● Work request
Records follow. Copy every line with "startY".

Stored items:
⟨
(** Lines 166-171 paint exactly the pixels the loops reach. *)
Lemma paint_spec c b width output output' :
  paint c b width output = Ok output' ->
  length output' = length output /\
  forall i, 0 <= i ->
    (pixel_at output' i = colour_bytes c /\ covers b width i) \/
    (pixel_at output' i = pixel_at output i /\ ~ covers b width i).
Proof.
  unfold paint. intros Hloop.
  destruct (Z.le_gt_cases (startY b) (endY b)) as [Hle|Hgt].
  2:{ rewrite for_loop_done in Hloop by lia. injection Hloop as <-.
      split; [reflexivity|]. intros i _. right. split; [reflexivity|].
      intros (x & y & _ & Hy & _). lia. }
  assert (length output' = length output /\
    forall i, 0 <= i ->
      (pixel_at output' i = colour_bytes c /\
       exists x y, startX b <= x < endX b /\ startY b <= y < endY b /\
                   pixel_offset width x y = 4 * i) \/
      (pixel_at output' i = pixel_at output i /\
       forall x y, startX b <= x < endX b -> startY b <= y < endY b ->
                   pixel_offset width x y <> 4 * i)) as [Hlen Hpix].
  { revert Hloop.
    apply (for_loop_invariant (fun n out =>
      length out = length output /\
      forall i, 0 <= i ->
        (pixel_at out i = colour_bytes c /\
         exists x y, startX b <= x < endX b /\ startY b <= y < n /\
                     pixel_offset width x y = 4 * i) \/
        (pixel_at out i = pixel_at output i /\
         forall x y, startX b <= x < endX b -> startY b <= y < n ->
                     pixel_offset width x y <> 4 * i))); [exact Hle| |].
    - split; [reflexivity|]. intros i _. right. split; [reflexivity|]. lia.
    - intros n t t' Hn [Hlen Hpix] Hrow.
      apply copy_loop_spec in Hrow as [Hlen' Hpix'];
        [|intros x; apply pixel_offset_aligned].
      split; [congruence|]. intros i Hi.
      destruct (Hpix' i Hi) as [[Hc (x & Hx & Hox)]|[Hold Hnone]].
      + left. split; [exact Hc|]. exists x, n.
        repeat split; first [lia | exact Hox].
      + rewrite Hold.
        destruct (Hpix i Hi) as [[Hc (x & y & Hx & Hy & Hox)]|[Hold' Hnone']].
        * left. split; [exact Hc|]. exists x, y.
          repeat split; first [lia | exact Hox].
        * right. split; [exact Hold'|]. intros x y Hx Hy.
          destruct (decide (y = n)) as [->|]; [apply Hnone; lia|].
          apply Hnone'; lia. }
  split; [exact Hlen|]. intros i Hi.
  destruct (Hpix i Hi) as [[Hc (x & y & Hx & Hy & Hox)]|[Hold Hnone]].
  - left. split; [exact Hc|]. exists x, y. auto.
  - right. split; [exact Hold|]. intros (x & y & Hx & Hy & Hox).
    exact (Hnone x y Hx Hy Hox).
Qed.

(** ** A rectangle of negative width *)

Lemma paint_negative_width :
  paint white (Bounds 0 (2 ^ 64 - 1) 0 1) 1 [0; 0; 0; 255] = Undefined.
Proof.
  unfold paint. cbn [startX endX startY endY].
  rewrite (for_loop_step 0 1) by lia.
  rewrite (for_loop_step 0 (2 ^ 64 - 1)) by lia.
  change (copy white [0; 0; 0; 255] (pixel_offset 1 0 0))
    with (Ok [255; 255; 255; 255] : outcome (list Z)).
  cbn [mbind outcome_bind].
  rewrite (for_loop_step (0 + 1) (2 ^ 64 - 1)) by lia.
  reflexivity.
Qed.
⟩
● Response box
  destruct (Z.le_gt_cases (startY b) (endY b)) as [Hle|Hgt].
       exists x y, startX b <= x < endX b /\ startY b <= y < endY b /\
       forall x y, startX b <= x < endX b -> startY b <= y < endY b ->
         exists x y, startX b <= x < endX b /\ startY b <= y < n /\
         forall x y, startX b <= x < endX b -> startY b <= y < n ->
  unfold paint. cbn [startX endX startY endY].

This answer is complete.